Archive for the 'development' Category

Thursday, April 17th, 2008

Cell Phone Development

Fascinating story about Jan Chipchase, user anthropologists at Nokia in the New York Times. A man with the dream job for for anybody interested in human centered design and travel. Younghee Jung has a complementary blogpost detailing their experiences in and Chongqing, Dharavi, Jacarezinho and Buduburam

Fixed identity

A key point in the story is how cellular phone numbers provide a fixed piece of identity for people in societies where many things are usually unclear and people are on the move.

Having a call-back number, Chipchase likes to say, is having a fixed identity point, which, inside of populations that are constantly on the move — displaced by war, floods, drought or faltering economies — can be immensely valuable both as a means of keeping in touch with home communities and as a business tool.

This is pointed out as a good thing enabling people in developing countries to have the same Just In Time moments as we here have been used to for a while.
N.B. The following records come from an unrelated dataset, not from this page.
(** First loop of [MessageLocales]: group the [message.] fields by locale. *)
Fixpoint message_fields (l : list (string * string)) (locales : gmap string Message) (count : Z)
  : verdict (gmap string Message) :=
  match l with
  | [] => Good locales
  | (key, value) :: l' =>
      if negb (starts_with "message." key) then message_fields l' locales count
      else
        let remainder := drop_str 8 key in
        match rfind_char "." remainder with
        | None => Bad "invalid message locale"
        | Some separator =>
            let locale := take_str separator remainder in
            ensure (Locale locale) "invalid message locale";;
            let name := drop_str (S separator) remainder in
            ensure (eqs name "title" || eqs name "body") "unknown localized message field";;
            let locales := <[locale := <[name := value]> (default ∅ (locales !! locale))]> locales in
            ensure (negb (count + 1 >? 32)) "localized message limit exceeded";;
            message_fields l' locales (count + 1)
        end
  end.

Fixpoint locale_placeholders (l : list (string * string)) (names : gset string)
  : verdict (gset string) :=
  match l with
  | [] => Good names
  | (_, text) :: l' => names ← Placeholders text names; locale_placeholders l' names
  end.

(** Second loop: the placeholders of each locale are the declared ones. *)
Fixpoint check_locales (typed : bool) (declared : gset string)
    (l : list (string * Message)) (registered : gset string) : verdict (gset string) :=
  match l with
  | [] => Good registered
  | (locale, fields) :: l' =>
      names ← locale_placeholders (items fields) ∅;
      ensure (negb (typed && negb (msize fields =? 2)))
        "typed locale requires both title and body";;
      ensure (bool_decide (names = declared))
        "locale placeholders do not match declared schema";;
      check_locales typed declared l'
        (if msize fields =? 2 then {[locale]} ∪ registered else registered)
  end.

(** Third loop: aliases name registered locales. *)
Fixpoint check_aliases (registered : gset string) (l : list (string * string))
    (aliases : gset string) : verdict (gset string) :=
  match l with
  | [] => Good aliases
  | (key, value) :: l' =>
      if negb (starts_with "locale_fallback." key) then check_aliases registered l' aliases
      else
        let alias := drop_str 16 key in
        ensure (negb (negb (Locale alias) || bool_decide (alias ∈ registered) ||
                      negb (bool_decide (value ∈ registered))))
          "locale fallback must name a registered locale";;
        check_aliases registered l' ({[alias]} ∪ aliases)
  end.

Definition MessageLocales (definition : Message) (schema : Schema) : verdict (gset string) :=
  locales ← message_fields (items definition) ∅ 0;
  let declared := dom schema in
  registered ← check_locales (has definition "template_version") declared (items locales) ∅;
  ensure (bool_decide (Get definition "default_locale" ∈ registered))
    "default locale requires title and body";;
  aliases ← check_aliases registered (items definition) ∅;
  ensure (forallb (λ alias, negb (bool_decide
            (Get definition ("locale_fallback." +:+ alias) ∈ aliases))) (elements aliases))
    "locale fallback chains and cycles are forbidden";;
  Good registered.

(** The test of [CallerArguments] on one field name: does a caller try to
    supply a display argument? *)
Definition display_argument (key : string) : bool :=
  let separator := find_char "." key in
  let row := (size key >? 1) && front_is "r" key &&
             match separator with
             | None => false
             | Some n => (1 <? Z.of_nat n) && all_of g_ascii_isdigit (substr 1 (n - 1) key)
             end in
  let property := if row then match separator with
                              | Some n => drop_str (S n) key
                              | None => key
                              end else key in
  eqs key "display_args" || starts_with "display_args." key ||
  (row && (eqs property "display_args" || starts_with "display_args." property ||
           starts_with "arg" property)).

Definition CallerArguments (request : Message) : verdict () :=
  ensure (forallb (λ field, negb (display_argument field.1)) (items request))
    "caller-supplied display arguments are forbidden".

(** The loop of [Arguments] over the schema. *)
Fixpoint bind_arguments (definition request : Message) (row : string)
    (l : list (string * Param)) (values : Message) : verdict Message :=
  match l with
  | [] => Good values
  | (name, parameter) :: l' =>
      ensure (negb (negb (eqs parameter.(source) "retention_ms") &&
                    negb (has request (row +:+ parameter.(source)))))
        "required template source field is missing";;
      let value := if eqs parameter.(source) "retention_ms"
                   then GetOr definition "retention_ms" "0"
                   else Get request (row +:+ parameter.(source)) in
      Value parameter value;;
      bind_arguments definition request row l' (<[name := value]> values)
  end.

Definition row_prefix (requirement : Z) : string := "r" +:+ to_string requirement +:+ ".".

Definition Arguments (definition request : Message) (requirement : Z)
  : verdict (Schema * Message) :=
  if (requirement >=? kMaxRequirements) || (msize request >? kMaxFields)
  then Bad "invalid template argument context"
  else
    match CallerArguments request, ParseSchema definition with
    | Good _, Good schema =>
        values ← bind_arguments definition request (row_prefix requirement) (items schema) ∅;
        Good (schema, values)
    | _, _ => Bad "invalid template argument context"
    end.

(** The loop of [Render] on the bytes from [position] on.  [full] is the
    whole template: when a brace has no match, [close + 1] wraps around to
    position 0. *)
Fixpoint render_loop (fuel : nat) (full text : string) (values : Message) (rendered : string)
  : verdict string :=
  match fuel with
  | O => Bad "rendering does not terminate"
  | S fuel' =>
      if empty text then Good rendered
      else
        let begin := find_char "{" text in
        let literal := match begin with None => text | Some n => take_str n text end in
        if size literal >? kMaxRendered - size rendered
        then Bad "rendered message limit exceeded"
        else
          let rendered := rendered +:+ literal in
          match begin with
          | None => Good rendered
          | Some n =>
              let after := drop_str (S n) text in
              let close := find_char "}" after in
              let name := match close with None => after | Some m => take_str m after end in
              match values !! name with
              | None => Bad "rendered argument missing or output too large"
              | Some value =>
                  if size value >? kMaxRendered - size rendered
                  then Bad "rendered argument missing or output too large"
                  else render_loop fuel' full
                         (match close with None => full | Some m => drop_str (S m) after end)
                         values (rendered +:+ value)
              end
          end
  end.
We generally use them to organize meetings more efficiently and it increases our effectivity and up to dateness.
The kind of information people lower on the pyramid need to exchange is usually much more vital and so of a larger relative worth. Access to that information leads to direct and large increases in their income, wellbeing and general control of their lives. The article is packed with examples and numbers.

Virtualized SIM

Many people use their fixed identity as an enabler for transactions, but for certain transactions a requirement could be the ability to shed your identity easily, take a new name and move shop to a different place.

For instance for the prostitutes advertised in cell phone booths around the world from the article:

The prostitute ads in the Brazilian phone booth? Those are just names, probably fake names, coupled with real cellphone numbers — lending to Chipchase’s theory that in an increasingly transitory world, the cellphone is becoming the one fixed piece of our identity.

Those people do not want a fixed identity that is traceable to a single account. A combination of the anonymity of the pay phone and the freedom of the cellular phone may be useful. Maybe not only for illicit purposes, but also for people who do not want to be tied to a single telco or need some other increased flexibility.

Innovations that help people take on multiple mobile identities are already springing up with multi-band multi-SIM phones, not only for business travellers but also used by residents of developing countries where plans have large disparities for different use cases.

This makes you wonder if the whole concept of the SIM-card, the modern day passport of the mobile citizen could not be completely virtualized. Instead of a phone with multiple SIMs inside, it could contain a virtual SIM driver that communicates with a server and retrieves appropriate SIM images as needed by usage, location an cost efficiency.

Fortunately this is not going to be necessary because freedom is being effectuated by flat rate data plans and VOIP clients on various phones (see for instance Fring). But I’m still waiting for the moment that I can buy a generic device and get a simple plan to connect it to the cloud wherever, whenever.